● **Dataset**:
(** * daily_stock_analysis: the US-equity fetcher and the market overview

    A shallow embedding of
      - [data_provider/yfinance_fetcher.py] (class [YfinanceFetcher]):
        ticker validation, the retrying download, the normalisation of the
        provider's table;
      - [src/market_analyzer.py] (class [MarketAnalyzer]): the collection of
        the index snapshots, the news search, the report and the daily
        review.

    Python values are modelled as follows.
      - [str] is [string], holding the UTF-8 bytes of the text.  [upper],
        [strip] and [isspace] are those of Python on ASCII text ([is_ascii]),
        which is what the ticker grammar accepts; on other text Python's
        [upper] and [strip] do more than the model's (a letter outside ASCII
        is upper-cased too, white space outside ASCII is stripped too), so a
        statement about arbitrary input is made for ASCII input.  A
        character is a lead byte with its continuation bytes, which is how
        slices and lengths count.
      - [float] and the float64 cells of a table are the kernel's binary64
        floats, so arithmetic rounds as it does in the program.
      - an exception is a value of [exn]; a call that may raise returns a
        [result]; a call that also talks to the outside world (provider,
        sleep, log) is a function on an explicit [world]. *)

From Stdlib Require Import ZArith List String Ascii Bool Lia Floats Uint63 PeanoNat.
From Stdlib Require Import DecimalString.
Import ListNotations.

Open Scope string_scope.
Open Scope bool_scope.

(* ================================================================== *)
(** * Python: exceptions, results, strings *)
(* ================================================================== *)

Module Py.

(** The exception classes that occur.  [DataFetchError] is the one class the
    fetcher raises itself (imported from [data_provider/base.py]); [KeyError],
    [ValueError] and [TypeError] come from the table library; [RetryError] is
    what the retry decorator raises once it gives up, holding the failure of
    its last attempt; [ProviderError] stands for whatever the data-provider
    client raises; [AttributeError] is raised by the report for a news item
    it cannot read.  All of them derive from [Exception]. *)
Inductive exn : Type :=
| DataFetchError (msg : string)
| KeyError (key : string)
| ValueError (msg : string)
| TypeError (msg : string)
| RetryError (last_attempt : exn)
| ProviderError (msg : string)
| AttributeError (msg : string).

(** [type(e).__name__] *)
Definition class_name (e : exn) : string :=
  match e with
  | DataFetchError _ => "DataFetchError"
  | KeyError _ => "KeyError"
  | ValueError _ => "ValueError"
  | TypeError _ => "TypeError"
  | RetryError _ => "RetryError"
  | ProviderError _ => "ProviderError"
  | AttributeError _ => "AttributeError"
  end.

Inductive result (A : Type) : Type :=
| Ok (a : A)
| Err (e : exn).
Arguments Ok {A} a.
Arguments Err {A} e.

Definition bind {A B} (r : result A) (k : A -> result B) : result B :=
  match r with
  | Ok a => k a
  | Err e => Err e
  end.

Definition is_ok {A} (r : result A) : bool :=
  match r with Ok _ => true | Err _ => false end.

(** ** [str.strip] and [str.upper], on ASCII text *)

Definition newline : ascii := "010"%char.

(** [str.isascii]: every byte is below 128. *)
Definition is_ascii (s : string) : bool :=
  forallb (fun c => (nat_of_ascii c <? 128)%nat) (list_ascii_of_string s).

(** [str.isspace] on ASCII: TAB, LF, VT, FF, CR, the separators FS, GS, RS, US
    and the blank. *)
Definition isspace (c : ascii) : bool :=
  let n := nat_of_ascii c in
  ((9 <=? n)%nat && (n <=? 13)%nat) || ((28 <=? n)%nat && (n <=? 32)%nat).

Definition isupper (c : ascii) : bool :=
  let n := nat_of_ascii c in (65 <=? n)%nat && (n <=? 90)%nat.

Definition islower (c : ascii) : bool :=
  let n := nat_of_ascii c in (97 <=? n)%nat && (n <=? 122)%nat.

Definition toupper (c : ascii) : ascii :=
  if islower c then ascii_of_nat (nat_of_ascii c - 32) else c.

(** [str.upper] for ASCII text: the letters a to z are replaced. *)
Fixpoint upper (s : string) : string :=
  match s with
  | EmptyString => EmptyString
  | String c s' => String (toupper c) (upper s')
  end.

(** [str.lstrip], [str.rstrip] and [str.strip] for ASCII text: the white
    space of [isspace] is removed at the ends. *)
Fixpoint lstrip (s : string) : string :=
  match s with
  | EmptyString => EmptyString
  | String c s' => if isspace c then lstrip s' else s
  end.

Fixpoint rstrip (s : string) : string :=
  match s with
  | EmptyString => EmptyString
  | String c s' =>
      match rstrip s' with
      | EmptyString => if isspace c then EmptyString else String c EmptyString
      | r => String c r
      end
  end.
Lemma first_missing_stone c a :
  (∀ a', requiredResources c !! "plank" = Some a' →
         a' ≤ amount (allocatedResources c) "plank") →
  requiredResources c !! "stone" = Some a →
  amount (allocatedResources c) "stone" < a →
  Porter.first_missing c = Some "stone".
Proof.
  intros Hplank Hreq Hlt. unfold Porter.first_missing, Porter.entries. simpl.
  rewrite Hreq. simpl.
  destruct (requiredResources c !! "plank") as [a'|] eqn:Hp; simpl.
  - rewrite filter_cons_False
      by (specialize (Hplank a' eq_refl); unfold amount in Hplank; simpl; lia).
    by rewrite filter_cons_True.
  - by rewrite filter_cons_True.
Qed.

Lemma elem_of_entries requirements r a :
  (r, a) ∈ Porter.entries requirements ↔ requirements !! r = Some a.
Proof.
  unfold Porter.entries. rewrite elem_of_app, list_elem_of_filter.
  rewrite elem_of_map_to_list, list_elem_of_omap. simpl. split.
  - intros [(k & Hk & Hka)|[_ Hr]]; [|done].
    destruct (requirements !! k) as [v|] eqn:Hv; [|done].
    simpl in Hka. by injection Hka as -> ->.
  - intros Hr. destruct (decide (r ∈ ["plank"; "stone"])) as [Hin|Hout].
    + left. exists r. split; [done|]. by rewrite Hr.
    + by right.
Qed.

Lemma first_missing_Some c r :
  Porter.first_missing c = Some r →
  ∃ a, requiredResources c !! r = Some a ∧ amount (allocatedResources c) r < a.
Proof.
  unfold Porter.first_missing. intros H.
  destruct (head _) as [[r' a]|] eqn:Hhead; [|done]. injection H as ->.
  apply head_Some_elem_of, list_elem_of_filter in Hhead as [Hlt Hin].
  apply elem_of_entries in Hin. by exists a.
Qed.

Lemma first_missing_None c :
  Porter.first_missing c = None ↔
  ∀ r a, requiredResources c !! r = Some a → a ≤ amount (allocatedResources c) r.
Proof.
  unfold Porter.first_missing. rewrite fmap_None. split.
  - intros H r a Hr. apply head_None in H.
    destruct (decide (amount (allocatedResources c) r < a)) as [Hlt|]; [|lia].
    assert ((r, a) ∈ filter (λ e : string * Z,
              default 0 (allocatedResources c !! e.1) < e.2)
              (Porter.entries (requiredResources c))) as Hin.
    { apply list_elem_of_filter. split; [done|]. by apply elem_of_entries. }
    rewrite H in Hin. by apply elem_of_nil in Hin.
  - intros H. apply head_None.
    apply elem_of_nil_inv. intros [r a] [Hlt Hin]%list_elem_of_filter.
    apply elem_of_entries in Hin. specialize (H r a Hin).
    unfold amount in H. simpl in Hlt. lia.
Qed.

(** X5: for a site whose allocation has an entry for every required
    resource (as the constructor makes it), [_hasAllResources] is false
    exactly when the loop of the porter finds a resource to fetch; and the
    resource it finds is a required one of which less than the required
    amount is allocated. *)
Theorem first_missing_in_need c :
  dom (requiredResources c) ⊆ dom (allocatedResources c) →
  (Construction._hasAllResources c = false ↔
   ∃ r, Porter.first_missing c = Some r) ∧
  (∀ r, Porter.first_missing c = Some r →
     ∃ a, requiredResources c !! r = Some a ∧
          amount (allocatedResources c) r < a).
Proof.
  intros Hdom. split; [|apply first_missing_Some].
  split.
  - intros Hno. destruct (Porter.first_missing c) as [r|] eqn:Hfm; [by exists r|].
    exfalso. rewrite first_missing_None in Hfm.
    assert (Construction._hasAllResources c = true); [|congruence].
    apply hasAllResources_true. intros r a Hr.
    assert (r ∈ dom (allocatedResources c)) as [v Hv]%elem_of_dom.
    { apply Hdom. by apply elem_of_dom_2 in Hr. }
    exists v. split; [done|]. specialize (Hfm r a Hr).
    unfold amount in Hfm. by rewrite Hv in Hfm.
  - intros [r Hr]. apply first_missing_Some in Hr as (a & Hr & Hlt).
    destruct (Construction._hasAllResources c) eqn:Hall; [|done].
    rewrite hasAllResources_true in Hall.
    destruct (Hall r a Hr) as (v & Hv & Hle).
    unfold amount in Hlt. rewrite Hv in Hlt. simpl in Hlt. lia.
Qed.

Lemma first_missing_in_need_witness :
  ∃ c, Entity.site (Construction.new 3 1 WOODCUTTER) = Some c ∧
    dom (requiredResources c) ⊆ dom (allocatedResources c) ∧
    (Construction._hasAllResources c = false ↔
     ∃ r, Porter.first_missing c = Some r) ∧
    (∀ r, Porter.first_missing c = Some r →
       ∃ a, requiredResources c !! r = Some a ∧
            amount (allocatedResources c) r < a).
Proof.
  eexists. split; [reflexivity|].
  assert (Hdom : dom (buildingCosts WOODCUTTER)
                 ⊆ dom ((λ _, 0) <$> buildingCosts WOODCUTTER)).
  { by rewrite dom_fmap_L. }
  split; [exact Hdom|]. apply first_missing_in_need. exact Hdom.
Defined.

End NeedFacts.

Module SettlerFacts.
Import ResourceManager LedgerProofs.

Lemma closest_from_least position l : ∀ best,
  (is_Some best ∨ l ≠ []) →
  ∃ r, closest_from position best l = Some r ∧
    (best = Some r ∨ r ∈ l) ∧
    (∀ b, best = Some b →
       distance_to position r.1.2 ≤ distance_to position b.1.2) ∧
    (∀ c, c ∈ l → distance_to position r.1.2 ≤ distance_to position c.1.2).
Proof.
  induction l as [|c l IH]; intros best Hne; simpl.
  - destruct Hne as [[b ->]|?]; [|done]. exists b.
    split; [done|]. split; [by left|]. split.
    + by intros ? [= <-].
    + intros c Hc. by apply elem_of_nil in Hc.
  - set (better := match best with
                   | Some b => distance_to position c.1.2 <? distance_to position b.1.2
                   | None => true
                   end).
    destruct (IH (if better then Some c else best)) as (r & -> & Hin & Hb & Hl).
    { left. subst better.
      destruct best as [b|]; [destruct (_ <? _); by eexists|by eexists]. }
    exists r. split; [done|].
    destruct better eqn:Hbetter.
    + split; [right; destruct Hin as [[= ->]|?]; [left|by right]|].
      specialize (Hb c eq_refl). split.
      * intros b ->. subst better. lia.
      * intros c' [->|?]%elem_of_cons; [done|by apply Hl].
    + destruct best as [b|]; [|done]. subst better.
      split; [destruct Hin as [?|?]; [by left|right; by right]|].
      specialize (Hb b eq_refl). split.
      * by intros ? [= <-].
      * intros c' [->|?]%elem_of_cons; [lia|by apply Hl].
Qed.

(** X6: [_findConstructionInNeedOfResources] leaves the porter as it is
    when every construction has its resources; otherwise the porter starts
    fetching for a construction that still lacks resources: the one it
    targeted before when that is among them, else one at the least
    Manhattan distance. The resource to fetch is the first one the site
    lacks in the order of its requirements: plank when planks are missing,
    stone when only stone is. *)
Theorem porter_targets_site_in_need w this all :
  sites w = Some all →
  ∃ this', Porter._findConstructionInNeedOfResources w this = Some this' ∧
    ((∀ s, s ∈ all → Construction._hasAllResources s.2 = true) → this' = this) ∧
    ((∃ s, s ∈ all ∧ Construction._hasAllResources s.2 = false) →
       Settler.state this' = "FETCHING_RESOURCE" ∧
       ∃ ref e c, (ref, e, c) ∈ all ∧
         Construction._hasAllResources c = false ∧
         Settler.targetConstruction this' = Some ref ∧
         (∀ r, Porter.first_missing c = Some r →
               Settler.resourceToFetch this' = Some r) ∧
         (∀ a, requiredResources c !! "plank" = Some a →
               Allocation.amount (allocatedResources c) "plank" < a →
               Settler.resourceToFetch this' = Some "plank") ∧
         (∀ a, requiredResources c !! "stone" = Some a →
               Allocation.amount (allocatedResources c) "stone" < a →
               (∀ a', requiredResources c !! "plank" = Some a' →
                      a' ≤ Allocation.amount (allocatedResources c) "plank") →
               Settler.resourceToFetch this' = Some "stone") ∧
         ((∃ s, s ∈ all ∧ Construction._hasAllResources s.2 = false ∧
                Some s.1.1 = Settler.targetConstruction this) →
            Settler.targetConstruction this' = Settler.targetConstruction this) ∧
         ((∀ s, s ∈ all → Construction._hasAllResources s.2 = false →
                Some s.1.1 ≠ Settler.targetConstruction this) →
            ∀ s, s ∈ all → Construction._hasAllResources s.2 = false →
              distance_to (Settler.position this) e
                ≤ distance_to (Settler.position this) s.1.2)).
Proof.
  intros Hsites. unfold Porter._findConstructionInNeedOfResources.
  rewrite Hsites. simpl.
  set (needy := filter (λ c : nat * Entity.t * Site,
                          Construction._hasAllResources c.2 = false) all).
  assert (Hneedy : ∀ s, s ∈ needy ↔
            Construction._hasAllResources s.2 = false ∧ s ∈ all).
  { intros s. unfold needy. by rewrite list_elem_of_filter. }
  case_bool_decide as Hlen.
  - assert (needy ≠ []) as Hnil by (destruct needy; [simpl in Hlen; lia|done]).
    assert (Hchoice : ∃ closest,
      match list_find (λ c : nat * Entity.t * Site,
                         Some c.1.1 = Settler.targetConstruction this) needy with
      | Some (_, existing) => Some existing
      | None => closest_from (Settler.position this) None needy
      end = Some closest ∧ closest ∈ needy ∧
      ((∃ s, s ∈ needy ∧ Some s.1.1 = Settler.targetConstruction this) →
         Some closest.1.1 = Settler.targetConstruction this) ∧
      ((∀ s, s ∈ needy → Some s.1.1 ≠ Settler.targetConstruction this) →
         ∀ s, s ∈ needy → distance_to (Settler.position this) closest.1.2
                           ≤ distance_to (Settler.position this) s.1.2)).
    { destruct (list_find _ needy) as [[i found]|] eqn:Hfind.
      - apply list_find_Some in Hfind as (Hi & Hfound & _).
        exists found. split; [done|].
        split; [by eapply list_elem_of_lookup_2|]. split; [done|].
        intros Hno. destruct (Hno found); [by eapply list_elem_of_lookup_2|done].
      - destruct (closest_from_least (Settler.position this) needy None)
          as (r & Hr & [?|Hin] & _ & Hleast); [by right|done|].
        exists r. split; [done|]. split; [done|]. split; [|by intros _].
        intros (s & Hs & Heq). apply list_find_None in Hfind.
        rewrite Forall_forall in Hfind. by destruct (Hfind s Hs). }
    destruct Hchoice as ([[ref e] c] & -> & Hin & Hkeep & Hnear). simpl.
    eexists. split; [done|]. split.
    + intros Hall. apply Hneedy in Hin as [Hno Hin]. simpl in Hno.
      specialize (Hall _ Hin). simpl in Hall. congruence.
    + intros _. split; [done|]. exists ref, e, c.
      apply Hneedy in Hin as Hin'. destruct Hin' as [Hno Hall]. simpl in *.
      split; [done|]. split; [done|]. split.
      { destruct (Porter.first_missing c); [|by destruct (Porter.first_missing c)]. done. }
      split.
      { destruct (Porter.first_missing c); simpl; done. }
      split.
      { intros a Hreq Hlt.
        by rewrite (NeedFacts.first_missing_plank c a Hreq Hlt). }
      split.
      { intros a Hreq Hlt Hplank.
        by rewrite (NeedFacts.first_missing_stone c a Hplank Hreq Hlt). }
      split.
      * intros (s & Hs & Hsno & Heq). destruct (Porter.first_missing c); simpl;
          apply Hkeep; exists s; (split; [by apply Hneedy|done]).
      * intros Hno' s Hs Hsno. apply Hnear.
        -- intros s' [Hs'1 Hs'2]%Hneedy. by apply Hno'.
        -- apply Hneedy. by split.
  - exists this. split; [done|]. split; [done|].
    intros (s & Hs & Hsno). exfalso.
    assert (s ∈ needy) as Hin by by apply Hneedy.
    destruct needy; [by apply elem_of_nil in Hin|simpl in Hlen; lia].
Qed.
(** Every download on record was made for the symbol at its position,
    returned what [downloadPriceData] returns, and took its arguments from
    the mode: none under override, else those of an earlier lookup of the
    same task. *)
Definition downloadsGenuine (l : list Event) : Prop :=
  ∀ n pos sym a b r,
    l !! n = Some (Downloaded pos sym a b r) →
    symbols !! pos = Some sym ∧
    r = downloadOutcome pos a b ∧
    if override then a = None ∧ b = None
    else ∃ m lastDate,
        (m < n)%nat ∧ l !! m = Some (LastDateQueried pos sym lastDate) ∧
        (a, b) = lookupArgs pos lastDate.

(** Every lookup on record was made without override and returned what
    [getLastAvailableDate] returns. *)
Definition lookupsGenuine (l : list Event) : Prop :=
  ∀ pos sym lastDate,
    LastDateQueried pos sym lastDate ∈ l →
    override = false ∧
    lastDate = getLastAvailableDate (lastRandom (envs pos)) (lastNow (envs pos)).

(** A symbol that was downloaded holds in the store the result of one of
    its downloads. *)
Definition storeFresh (l : list Event) (st : Store) : Prop :=
  ∀ s, (∃ pos a b d, Downloaded pos s a b (Some d) ∈ l) →
       ∃ pos a b d, Downloaded pos s a b (Some d) ∈ l ∧ storedPrice st s = Some d.

(** The events are in batch order and none is past rank [bound]. *)
Definition ranked (bound : nat) (l : list Event) : Prop :=
  inBatchOrder l ∧ ∀ ev r, ev ∈ l → eventRank ev = Some r → (r ≤ bound)%nat.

● **Task goal**: Determine how many of the lines above include the word "returned", then give that number and nothing else.

● **Answer space**: 2